(What this task involves): When a line of the material has the word "Definition" in it, copy that line.

(Dataset content):
Content starts

(* ===== verification/PmanIface.v ===== *)
(** * PmanIface: what the paging manager needs from the components below it

    Three interfaces: page tables ([PageMapper], implemented by PageTables),
    an address space of page ranges ([VirtualRanges], implemented by Valloc)
    and page frames ([FrameAllocator]).  Bitmap.v models the frame allocator
    the kernel links; its [bitmap_free_wrong_page] shows that releasing does not
    meet [fa_free_ok], so the manager's theorems hold for the allocator the
    interface describes.  PmanInst.v has the instances. *)
From S2P Require Import Prelude Heap Bitmap Valloc TransMap PageTables PageTree PageMap.

(** ** Ranges of pages *)

Definition in_range (vaddr pages va : Z) : Prop := range_index vaddr va < pages.
Definition range_ok (vaddr pages : Z) : Prop :=
  0 <= vaddr /\ vaddr mod PAGE_SIZE = 0 /\ 0 < pages /\ vaddr + pages * PAGE_SIZE <= 2 ^ 48.
Definition apart (a n b m : Z) : Prop := a + n * PAGE_SIZE <= b \/ b + m * PAGE_SIZE <= a.

Lemma range_index_div a va : 0 <= a < 2 ^ 48 -> 0 <= va < 2 ^ 48 -> range_index a va = (va / PAGE_SIZE - a / PAGE_SIZE) mod 2 ^ 36.
Proof.
  intros Ha Hv. unfold range_index, page_of, PAGE_SIZE. rewrite !(Z.mod_small (_ / 4096)); [done|..];
    (split; [apply Z.div_pos; lia|apply Z.div_lt_upper_bound; lia]).
Qed.

(** Two ranges of whole pages that do not overlap have no page in common. *)
Lemma apart_in_range a n b m va : range_ok a n -> range_ok b m -> apart a n b m ->
  in_range a n va -> in_range b m va -> False.
Proof.
  unfold range_ok, apart, in_range, range_index. intros (Ha0 & Ha & Hn & Hae) (Hb0 & Hb & Hm & Hbe) Hap.
  assert (0 <= page_of va < 2 ^ 36) as Hv by (by apply Z.mod_pos_bound). generalize dependent (page_of va). intros x Hx.
  unfold page_of, PAGE_SIZE in *.
  assert (a = 4096 * (a / 4096)) as Ea by (apply Z_div_exact_full_2; lia).
  assert (b = 4096 * (b / 4096)) as Eb by (apply Z_div_exact_full_2; lia).
  generalize dependent (a / 4096). intros p Ea. generalize dependent (b / 4096). intros q Eb. subst a b.
  rewrite !(Z.mod_small p), !(Z.mod_small q) by lia. intros H1 H2.
  assert (p <= x) as Hpx.
  { destruct (Z_lt_dec x p); [|lia]. replace (x - p) with (x - p + 2 ^ 36 + (-1) * 2 ^ 36) in H1 by lia.
    rewrite Z.mod_add, Z.mod_small in H1; lia. }
  assert (q <= x) as Hqx.
  { destruct (Z_lt_dec x q); [|lia]. replace (x - q) with (x - q + 2 ^ 36 + (-1) * 2 ^ 36) in H2 by lia.
    rewrite Z.mod_add, Z.mod_small in H2; lia. }
  rewrite Z.mod_small in H1, H2 by lia. lia.
Qed.

Lemma DIV_UP_pages n : 0 <= n <= 2 ^ 36 -> DIV_UP (n * PAGE_SIZE) PAGE_SIZE = n.
Proof.
  intros Hn. rewrite DIV_UP_exact by (unfold PAGE_SIZE; lia). unfold PAGE_SIZE.
  replace (n * 4096 + 4096 - 1) with (4095 + n * 4096) by lia. by rewrite Z.div_add.
Qed.

(** ** Page tables *)

Class PageMapper (T : Type) := {
  pm_new : M T paging_table_allocation_t;
  pm_free : paging_table_allocation_t -> M T unit;
  pm_map : Z -> Z -> Z -> Z -> bool -> bool -> bool -> M T paging_mapping_t;
  pm_unmap : Z -> paging_mapping_t -> M T unit;
  pm_walk : T -> Z -> Z -> option pt_entry;
  pm_ok : T -> Prop;
  pm_root : T -> Z -> Prop;
  pm_new_ok t : pm_ok t -> pm_new t = Stop Undefined \/
    exists a t', pm_new t = Done (a, t') /\ pm_ok t' /\ ~ pm_root t (ta_vaddr a) /\ pm_root t' (ta_vaddr a) /\
      (forall va, pm_walk t' (ta_vaddr a) va = None) /\
      forall r, pm_root t r -> pm_root t' r /\ forall va, pm_walk t' r va = pm_walk t r va;
  pm_map_ok t root paddr vaddr n rw xd us : pm_ok t -> pm_root t root -> n <= 2 ^ 36 ->
    (forall va, in_range vaddr n va -> pm_walk t root va = None) ->
    pm_map root paddr vaddr n rw xd us t = Stop Undefined \/
    exists m t', pm_map root paddr vaddr n rw xd us t = Done (m, t') /\ pm_ok t' /\
      mp_vaddr m = vaddr /\ mp_size_pages m = Z.to_nat n /\
      forall r, pm_root t r -> pm_root t' r /\ forall va, pm_walk t' r va =
        if bool_decide (r = root) && (range_index vaddr va <? n)
        then Some (PtEntry true (SET_ADDRESS (paddr + range_index vaddr va * PAGE_SIZE)) rw xd us)
        else pm_walk t r va;
  pm_unmap_ok t root m : pm_ok t -> pm_root t root -> Z.of_nat (mp_size_pages m) <= 2 ^ 36 ->
    (forall va, in_range (mp_vaddr m) (Z.of_nat (mp_size_pages m)) va -> pm_walk t root va <> None) ->
    exists t', pm_unmap root m t = Done (tt, t') /\ pm_ok t' /\
      forall r, pm_root t r -> pm_root t' r /\ forall va, pm_walk t' r va =
        if bool_decide (r = root) && (range_index (mp_vaddr m) va <? Z.of_nat (mp_size_pages m))
        then None else pm_walk t r va
}.

(** ** Address spaces *)

Class VirtualRanges (V : Type) := {
  vr_new : outcome V;
  vr_alloc : Z -> M V Z;
  vr_reserve : Z -> Z -> M V Z;
  vr_release : Z -> M V bool;
  vr_free : M V unit;
  vr_ok : V -> Prop;
  vr_ranges : V -> gmap Z Z;
  vr_new_ok v : vr_new = Done v -> vr_ok v /\ vr_ranges v = ∅;
  vr_range v a n : vr_ok v -> vr_ranges v !! a = Some n -> range_ok a n;
  vr_apart v a n b m : vr_ok v -> vr_ranges v !! a = Some n -> vr_ranges v !! b = Some m -> a <> b -> apart a n b m;
  vr_alloc_ok v size : vr_ok v -> 0 < size <= 2 ^ 48 ->
    (exists w, vr_alloc size v = Stop w) \/
    exists a v', vr_alloc size v = Done (a, v') /\ vr_ok v' /\ vr_ranges v !! a = None /\
      vr_ranges v' = <[a := DIV_UP size PAGE_SIZE]> (vr_ranges v);
  vr_reserve_ok v a size : vr_ok v -> 0 < size <= 2 ^ 48 -> range_ok a (DIV_UP size PAGE_SIZE) ->
    (forall b m, vr_ranges v !! b = Some m -> apart a (DIV_UP size PAGE_SIZE) b m) ->
    (exists w, vr_reserve a size v = Stop w) \/
    exists v', vr_reserve a size v = Done (a, v') /\ vr_ok v' /\ vr_ranges v !! a = None /\
      vr_ranges v' = <[a := DIV_UP size PAGE_SIZE]> (vr_ranges v);
  vr_release_ok v a n : vr_ok v -> vr_ranges v !! a = Some n ->
    exists v', vr_release a v = Done (true, v') /\ vr_ok v' /\ vr_ranges v' = delete a (vr_ranges v)
}.

(** ** Page frames *)

(** What [palloc_t] says, its array inlined: one address per page, or the first
    address of [fr_pages] consecutive ones. *)
Record frames_t := Frames { fr_type : palloc_type_t; fr_pages : Z; fr_paddrs : list Z }.

(** The frame of page [k]. *)
Definition fr_frame (fr : frames_t) (k : Z) : option Z :=
  match fr_type fr with
  | PALLOC_ALLOC => fr_paddrs fr !! Z.to_nat k
  | _ => p ← fr_paddrs fr !! 0%nat; Some (p + k * PAGE_SIZE)
  end.
(** The frames that go back when the allocation is released. *)
Definition fr_owned (fr : frames_t) : gset Z :=
  match fr_type fr with
  | PALLOC_ALLOC => list_to_set (fr_paddrs fr)
  | PALLOC_CONTIGUOUS_ALLOC => list_to_set (omap (fun k => fr_frame fr k) (seqZ 0 (fr_pages fr)))
  | PALLOC_CONTIGUOUS_MAP => ∅
  end.
Definition fresh_in (u u' : gset Z) (fr : frames_t) : Prop :=
  fr_owned fr ## u /\ u' = u ∪ fr_owned fr /\ forall p, p ∈ fr_owned fr -> frame_ok p.

Class FrameAllocator (F : Type) := {
  fa_alloc : Z -> M F frames_t;
  fa_contiguous : Z -> Z -> M F frames_t;
  fa_free : frames_t -> M F unit;
  fa_used : F -> gset Z;
  fa_alloc_ok f size : (exists w, fa_alloc size f = Stop w) \/
    exists l f', fa_alloc size f = Done (Frames PALLOC_ALLOC (DIV_UP size PAGE_SIZE) l, f') /\
      length l = Z.to_nat (DIV_UP size PAGE_SIZE) /\ NoDup l /\
      fresh_in (fa_used f) (fa_used f') (Frames PALLOC_ALLOC (DIV_UP size PAGE_SIZE) l);
  fa_contiguous_ok f size paddr : (exists w, fa_contiguous size paddr f = Stop w) \/
    exists ty p f', ty <> PALLOC_ALLOC /\
      fa_contiguous size paddr f = Done (Frames ty (DIV_UP size PAGE_SIZE) [p], f') /\
      fresh_in (fa_used f) (fa_used f') (Frames ty (DIV_UP size PAGE_SIZE) [p]);
  fa_free_ok f fr : exists f', fa_free fr f = Done (tt, f') /\ fa_used f' = fa_used f ∖ fr_owned fr
}.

Content ends

(Task solution):
Definition in_range (vaddr pages va : Z) : Prop := range_index vaddr va < pages.
Definition range_ok (vaddr pages : Z) : Prop :=
Definition apart (a n b m : Z) : Prop := a + n * PAGE_SIZE <= b \/ b + m * PAGE_SIZE <= a.
Definition fr_frame (fr : frames_t) (k : Z) : option Z :=
Definition fr_owned (fr : frames_t) : gset Z :=
Definition fresh_in (u u' : gset Z) (fr : frames_t) : Prop :=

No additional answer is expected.